User::where(function ($query) {
    $query->where('is_admin', 1)
    ->orWhere('is_client', 1);
})->where('is_corporation', 1)->toSql();

>>>  "select * from `users` where (`is_admin` = 1 or `is_admin` = 1) and `is_corporation` = 1"

クロージャ内でwhereRawを使っても良いです。
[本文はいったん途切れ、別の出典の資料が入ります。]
(* ===== verification/Interp.v ===== *)
(** * The interpreter

    Models psizam/detail/interpret_visitor.hpp: one definition per group of
    handlers, each with its program-counter update, operand accesses, checks
    and effects in the source's order, and the dispatch loop of
    [execution_context::execute(Visitor&&)].  An access through a reference to
    an operand ([auto& lhs = context.peek_operand()]) is a [peek_operand]
    followed by a [poke_operand] of the same slot.

    Vector handlers take their lane arithmetic from [Simd]; atomic instructions
    run as in the source, which has one thread, as plain accesses.

    The loop's fuel is the number of instructions executed before the watchdog
    interrupts the run with [timeout_exception]. *)
From Stdlib Require Import ZArith Lia Bool String.
From stdpp Require Import base list numbers decidable option gmap.
From S2P Require Import Prelude Types Stack Memory Numeric Softfloat Simd InitExpr Context.
Import Opcode.

(** ** Floating point by mode *)
Section Floats.
Context {SF : SoftFloat} {HF : HostFloat}.

Definition is_fast (m : fp_mode) : bool := match m with fast => true | _ => false end.

(** C++'s [>] and [>=] on IEEE operands are [<] and [<=] with the operands
    exchanged. *)
Definition float_relop_v (m : fp_mode) (w : width) (op : float_relop) (lhs rhs : Z) : bool :=
  match op with
  | feq => f_eq w lhs rhs
  | fne => negb (f_eq w lhs rhs)
  | flt => f_lt w lhs rhs
  | fgt => if is_fast m then f_lt w rhs lhs else psizam_gt w lhs rhs
  | fle => f_le w lhs rhs
  | fge => if is_fast m then f_le w rhs lhs else psizam_ge w lhs rhs
  end.
Definition f32_relop (m : fp_mode) := float_relop_v m W32.
Definition f64_relop (m : fp_mode) := float_relop_v m W64.

Definition f32_unop (m : fp_mode) (op : float_unop) (oper : Z) : Z :=
  if is_fast m then hf_unop W32 op oper else
  match op with
  | fabs => psizam_abs W32 oper
  | fneg => psizam_neg W32 oper
  | fceil => psizam_f32_ceil true oper
  | ffloor => psizam_f32_floor true oper
  | ftrunc => psizam_trunc W32 true oper
  | fnearest => psizam_nearest W32 true oper
  | fsqrt => psizam_sqrt W32 oper
  end.
Definition f64_unop (m : fp_mode) (op : float_unop) (oper : Z) : Z :=
  if is_fast m then hf_unop W64 op oper else
  match op with
  | fabs => psizam_abs W64 oper
  | fneg => psizam_neg W64 oper
  | fceil => psizam_f64_ceil true oper
  | ffloor => psizam_f64_floor true oper
  | ftrunc => psizam_trunc W64 true oper
  | fnearest => psizam_nearest W64 true oper
  | fsqrt => psizam_sqrt W64 oper
  end.

Definition float_binop_v (m : fp_mode) (w : width) (op : float_binop) (lhs rhs : Z) : Z :=
  if is_fast m then hf_binop w op lhs rhs else
  match op with
  | fadd => psizam_add w lhs rhs
  | fsub => psizam_sub w lhs rhs
  | fmul => psizam_mul w lhs rhs
  | fdiv => psizam_div w lhs rhs
  | fmin => psizam_min w true lhs rhs
  | fmax => psizam_max w true lhs rhs
  | fcopysign => psizam_copysign w lhs rhs
  end.
Definition f32_binop (m : fp_mode) := float_binop_v m W32.
Definition f64_binop (m : fp_mode) := float_binop_v m W64.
ただし、発行されるクエリがクロージャ内でorWhereを使った場合と厳密には違うので気をつけましょう。

User::where(function ($query) {
    $query->whereRaw('is_admin = 1 or is_client = 1');
})->where('is_corporation', 1)->toSql();

>>> "select * from `users` where (is_admin = 1 or is_client = 1) and `is_corporation` = 1"

whereRaw("(A OR B)")と記述する

どうしてもwhereRaw単品で使いたい場合は、括弧を明示してあげると上手くいきます。

User::whereRaw('(is_admin = 1 or is_client = 1) and is_corporation = 1')->toSql();

>>> "select * from `users` where (is_admin = 1 or is_client = 1) and is_corporation = 1"

おまけ:一応プルリクを出したが…

whereRaw("A OR B")と記述していても WHERE (A OR B)と自動的に括弧を追加する、という旨の改修をしてプルリクエストを出してみましたが、残念ながらマージされませんでした。

github.com

実際既存機能にどのくらい影響があるのか誰も(コミッターでも)想像つかないので、既存サービスへ影響を出さないことを優先したと考えれば納得です。

ならばドキュメントに注意書きを追加するのはどうだろう!と思ってプルリクエストを出してみましたが、こちらも残念ながらマージされませんでした。

github.com

できればこの記事を見なくても解決できる形にしたい気持ちがありましたが、残念です…

最後に

考えてみればそりゃそうなるよねって感じの仕様だとは思いますが、コードレビューだけではなかなか気づけない落とし穴だと思います。

また、OR句以外でもwhereRawで落とし穴がありそう…そんな予感がします。見つけた方は是非記事にして共有して頂けると嬉しいです!